## REQUIREMENT
Exactly the lines from the one containing "m0 a w x y H." through the end of the listing should be written out, both ends included, and nothing more.

## WORKING DATA
-*-*-
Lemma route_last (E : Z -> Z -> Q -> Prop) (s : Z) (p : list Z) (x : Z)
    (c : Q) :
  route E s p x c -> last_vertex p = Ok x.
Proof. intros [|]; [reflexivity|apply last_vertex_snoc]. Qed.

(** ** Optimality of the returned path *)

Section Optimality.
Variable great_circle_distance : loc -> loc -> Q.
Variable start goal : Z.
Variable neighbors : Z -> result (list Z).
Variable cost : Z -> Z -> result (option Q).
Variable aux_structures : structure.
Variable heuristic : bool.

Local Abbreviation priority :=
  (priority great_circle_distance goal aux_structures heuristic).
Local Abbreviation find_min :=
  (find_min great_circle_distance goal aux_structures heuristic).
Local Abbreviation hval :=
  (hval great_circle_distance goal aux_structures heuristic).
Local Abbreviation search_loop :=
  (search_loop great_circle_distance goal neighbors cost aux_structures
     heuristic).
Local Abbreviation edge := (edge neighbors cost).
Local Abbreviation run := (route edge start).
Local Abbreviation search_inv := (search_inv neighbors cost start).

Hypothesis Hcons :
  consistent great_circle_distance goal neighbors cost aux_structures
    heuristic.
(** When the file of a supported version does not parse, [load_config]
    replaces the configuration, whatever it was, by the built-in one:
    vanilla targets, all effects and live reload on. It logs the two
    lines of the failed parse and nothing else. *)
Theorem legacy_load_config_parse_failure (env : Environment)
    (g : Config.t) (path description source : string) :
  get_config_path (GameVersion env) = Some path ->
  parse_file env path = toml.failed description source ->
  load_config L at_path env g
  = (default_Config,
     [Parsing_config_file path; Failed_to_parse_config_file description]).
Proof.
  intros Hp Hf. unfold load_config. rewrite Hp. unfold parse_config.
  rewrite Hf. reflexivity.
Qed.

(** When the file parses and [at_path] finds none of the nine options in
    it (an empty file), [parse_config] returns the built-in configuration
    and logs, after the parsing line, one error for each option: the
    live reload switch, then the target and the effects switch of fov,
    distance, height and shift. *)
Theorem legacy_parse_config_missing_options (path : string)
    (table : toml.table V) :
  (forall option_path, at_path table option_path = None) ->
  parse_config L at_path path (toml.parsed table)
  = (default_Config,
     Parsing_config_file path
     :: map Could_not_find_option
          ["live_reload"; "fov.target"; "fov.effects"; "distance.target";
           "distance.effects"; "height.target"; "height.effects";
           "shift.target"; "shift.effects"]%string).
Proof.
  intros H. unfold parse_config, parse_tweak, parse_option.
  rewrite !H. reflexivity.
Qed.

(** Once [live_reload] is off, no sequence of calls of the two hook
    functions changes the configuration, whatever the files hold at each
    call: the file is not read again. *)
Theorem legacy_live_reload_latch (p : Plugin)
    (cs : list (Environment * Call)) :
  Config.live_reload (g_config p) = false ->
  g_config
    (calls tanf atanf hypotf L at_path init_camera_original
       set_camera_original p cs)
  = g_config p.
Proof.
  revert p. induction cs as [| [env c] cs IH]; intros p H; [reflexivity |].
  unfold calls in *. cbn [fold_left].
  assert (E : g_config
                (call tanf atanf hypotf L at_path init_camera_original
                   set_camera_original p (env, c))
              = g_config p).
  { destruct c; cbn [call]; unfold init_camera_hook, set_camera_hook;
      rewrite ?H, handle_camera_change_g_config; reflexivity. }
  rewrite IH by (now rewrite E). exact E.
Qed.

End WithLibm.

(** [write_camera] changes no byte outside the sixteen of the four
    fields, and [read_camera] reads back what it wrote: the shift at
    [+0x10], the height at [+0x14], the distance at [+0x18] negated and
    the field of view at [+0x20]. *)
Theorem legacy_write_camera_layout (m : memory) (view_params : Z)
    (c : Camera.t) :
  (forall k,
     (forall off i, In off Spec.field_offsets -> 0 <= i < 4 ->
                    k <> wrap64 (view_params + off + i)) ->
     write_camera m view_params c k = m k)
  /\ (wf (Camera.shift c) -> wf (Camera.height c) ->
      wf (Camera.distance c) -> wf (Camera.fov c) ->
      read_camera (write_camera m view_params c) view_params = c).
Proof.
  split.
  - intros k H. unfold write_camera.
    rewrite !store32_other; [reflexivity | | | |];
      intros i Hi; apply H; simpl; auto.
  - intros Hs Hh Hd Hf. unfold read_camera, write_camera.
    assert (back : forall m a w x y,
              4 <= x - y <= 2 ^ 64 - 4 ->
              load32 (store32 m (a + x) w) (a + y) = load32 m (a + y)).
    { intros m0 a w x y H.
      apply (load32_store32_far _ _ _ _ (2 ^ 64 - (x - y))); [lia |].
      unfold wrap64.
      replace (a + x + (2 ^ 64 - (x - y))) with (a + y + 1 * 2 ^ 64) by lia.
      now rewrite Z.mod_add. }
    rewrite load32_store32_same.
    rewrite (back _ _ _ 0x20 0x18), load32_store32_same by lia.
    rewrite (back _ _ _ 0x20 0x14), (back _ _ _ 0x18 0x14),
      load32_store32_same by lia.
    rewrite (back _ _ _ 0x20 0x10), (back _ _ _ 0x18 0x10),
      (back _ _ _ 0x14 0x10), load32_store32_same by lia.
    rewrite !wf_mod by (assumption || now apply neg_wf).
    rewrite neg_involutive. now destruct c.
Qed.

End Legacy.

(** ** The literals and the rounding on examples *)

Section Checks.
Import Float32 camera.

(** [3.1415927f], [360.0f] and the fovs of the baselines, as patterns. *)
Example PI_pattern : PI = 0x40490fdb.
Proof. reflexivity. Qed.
-*-*-
## RESULT
    { intros m0 a w x y H.
      apply (load32_store32_far _ _ _ _ (2 ^ 64 - (x - y))); [lia |].
      unfold wrap64.
      replace (a + x + (2 ^ 64 - (x - y))) with (a + y + 1 * 2 ^ 64) by lia.
      now rewrite Z.mod_add. }
    rewrite load32_store32_same.
    rewrite (back _ _ _ 0x20 0x18), load32_store32_same by lia.
    rewrite (back _ _ _ 0x20 0x14), (back _ _ _ 0x18 0x14),
      load32_store32_same by lia.
    rewrite (back _ _ _ 0x20 0x10), (back _ _ _ 0x18 0x10),
      (back _ _ _ 0x14 0x10), load32_store32_same by lia.
    rewrite !wf_mod by (assumption || now apply neg_wf).
    rewrite neg_involutive. now destruct c.
Qed.

End Legacy.

(** ** The literals and the rounding on examples *)

Section Checks.
Import Float32 camera.

(** [3.1415927f], [360.0f] and the fovs of the baselines, as patterns. *)
Example PI_pattern : PI = 0x40490fdb.
Proof. reflexivity. Qed.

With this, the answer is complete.